The practicability of lead removal from sulfate-rich wastewater through biological sulfate reduction process with hydrogen as electron donor was investigated. Sulfide, which was converted from sulfate by a sulfate-reducing bacteria (SRB) in a gas-lift reactor, was used to remove lead as lead sulfide precipitate. Furthermore, the toxicity of wastewater in terms of whole effluent toxicity (WET) before and after treatment was analyzed by using Microtox analyzer. The experiment was divided into three stages as follows: Stage I, startup and operation of sulfidogenic process fed with synthetic wastewater in a gas-lift reactor; Stage II, operation of sulfidogenic process fed with real wastewater in the same reactor and analysis of toxicity; and Stage III, separation of lead from wastewater. In stage I, the volumetric sulfate-sulfur loading rate was gradually increased from 1.0 g/L·d until no improvement of sulfide-sulfur production efficiency was evident at 2.58 g/L·d and maximum sulfide-sulfur concentration was set to 340 mg/L. In stage II, the results showed that the laboratory scale reactor could treat a real wastewater without inhibition or any remarkable problem. The produced sulfide-sulfur, 200 mg/L, was a little less in comparison with that of the previous stage. It could be due to the higher concentration of total dissolved solid (TDS). However, the sulfate concentration was still reduced by approximately 30%. The WET test by Microtox showed that toxicity was reduced more than 13 times.

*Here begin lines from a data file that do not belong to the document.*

(* ===== verification/AgentOpenProps.v ===== *)
(** * What opening an agent's session guarantees

    Properties of [AgentFrame.v], [AgentHost.v] and of the opening half of
    [AgentGuest.v]: the two ends agree, nothing is opened without the proof, and
    what the deadline does and does not bound. *)

From stdpp Require Import countable strings.
From S2P Require Import Prelude.
From S2P Require Import Record.
From S2P Require Import AgentProto.
From S2P Require Import AgentFrame.
From S2P Require Import AgentHost.
From S2P Require Import AgentGuest.

(** ** A connection that delivers *)

(** What is still to come, on a transport that neither stalls nor refuses. *)
Record poised (c : Conn) (bytes : list Z) : Prop := {
  poised_steady : steady (events (reader c));
  poised_stream : stream (events (reader c)) = bytes;
  poised_room : room (writer c) = None;
  poised_flushes : flushes (writer c) = true;
}.

(** From [c] to [c'], [said] was written and [bytes] are left. *)
Definition reaches (c c' : Conn) (said bytes : list Z) : Prop :=
  poised c' bytes ∧ written (writer c') = written (writer c) ++ said.

Section delivering.
Context `{Codec : EnvelopeCodec}.

Lemma reaches_trans c1 c2 c3 s1 b1 s2 b2 :
  reaches c1 c2 s1 b1 → reaches c2 c3 s2 b2 → reaches c1 c3 (s1 ++ s2) b2.
Proof. intros [_ H1] [H2 H3]. split; [done|]. by rewrite H3, H1, app_assoc. Qed.

Lemma receive_ok {E} (frame : frame_error → E) c e bytes rest :
  envelope_of (envelope_bytes e) = Some e → encode e = Ok bytes → poised c (bytes ++ rest) →
  ∃ c', receive frame c = (c', Ok e) ∧ reaches c c' [] rest.
Proof.
  intros Hrt He [Hs Hst Hr Hf]. unfold receive.
  destruct (read_frame (reader c) e bytes rest Hrt He Hs Hst) as (r & -> & Hs' & Hst').
  eexists. split; [done|]. split; [by split|]. by rewrite app_nil_r.
Qed.

Lemma send_ok {E} (frame : frame_error → E) e bytes c rest :
  encode e = Ok bytes → poised c rest →
  ∃ c', send frame e c = (c', Ok tt) ∧ reaches c c' bytes rest.
Proof.
  intros He [Hs Hst Hr Hf]. unfold send. rewrite (write_ok _ e bytes) by done.
  eexists. split; [done|]. by split.
Qed.

Lemma read_opening_ok deadline c e bytes rest :
  envelope_of (envelope_bytes e) = Some e → encode e = Ok bytes → poised c (bytes ++ rest) →
  ∃ c', read_opening_frame deadline c = (c', Ok e) ∧ reaches c c' [] rest.
Proof.
  intros Hrt He [Hs Hst Hr Hf]. unfold read_opening_frame. cbn [opening_loop].
  destruct (read_frame (reader c) e bytes rest Hrt He Hs Hst) as (r & -> & Hs' & Hst').
  eexists. split; [done|]. split; [by split|]. by rewrite app_nil_r.
Qed.
End delivering.

(** ** Frames *)

(** As many frames as [n], read one after the other. *)
Fixpoint read_frames `{EnvelopeCodec} (n : nat) (r : Reader)
    : Reader * result frame_error (list Envelope) :=
  match n with
  | O => (r, Ok [])
  | S n =>
      match read r with
      | (r, Ok e) => let '(r, es) := read_frames n r in (r, let? es := es in Ok (e :: es))
      | (r, Err e) => (r, Err e)
      | (r, Panic) => (r, Panic)
      end
  end.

In stage III, the effluent from the reactor containing sulfide-sulfur of about 200 mg/L and lead-containing solution of 20 mg/L were fed with sulfide to lead ratio 3 moles: 1 mole into the precipitation chamber in which the optimum pH for lead sulfide precipitation of 8.0 was maintained. It was found that lead removal of 99% was attained.

Keywords:

• Sulfate reducing bacteria
• lead
• sulfide precipitation
• toxicity

Acknowledgments

This research study was carried out under the “Industrial and Hazardous Waste Treatment and Management” project under Asian Regional Research Programme on Environmental Technology Phase II (ARRPET II) funded by the Swedish International Development Cooperation Agency (Sida).

Notes

^a Trace element solution contained (in mg/L) the following: NiSO₄.4H₂O, 500; MnCl₂.4H₂O, 500; FeSO₄.7H₂O, 500; ZnSO₄.7H₂O, 100; H₃BO₃, 100; Na₂MoO₄.2H₂O, 50; CoCl₂.5H₂O, 50; CuSO₄.5H₂O, 5.

∗The analysis of toxicity was conducted after removal of produced sulfide by oxidizing with air.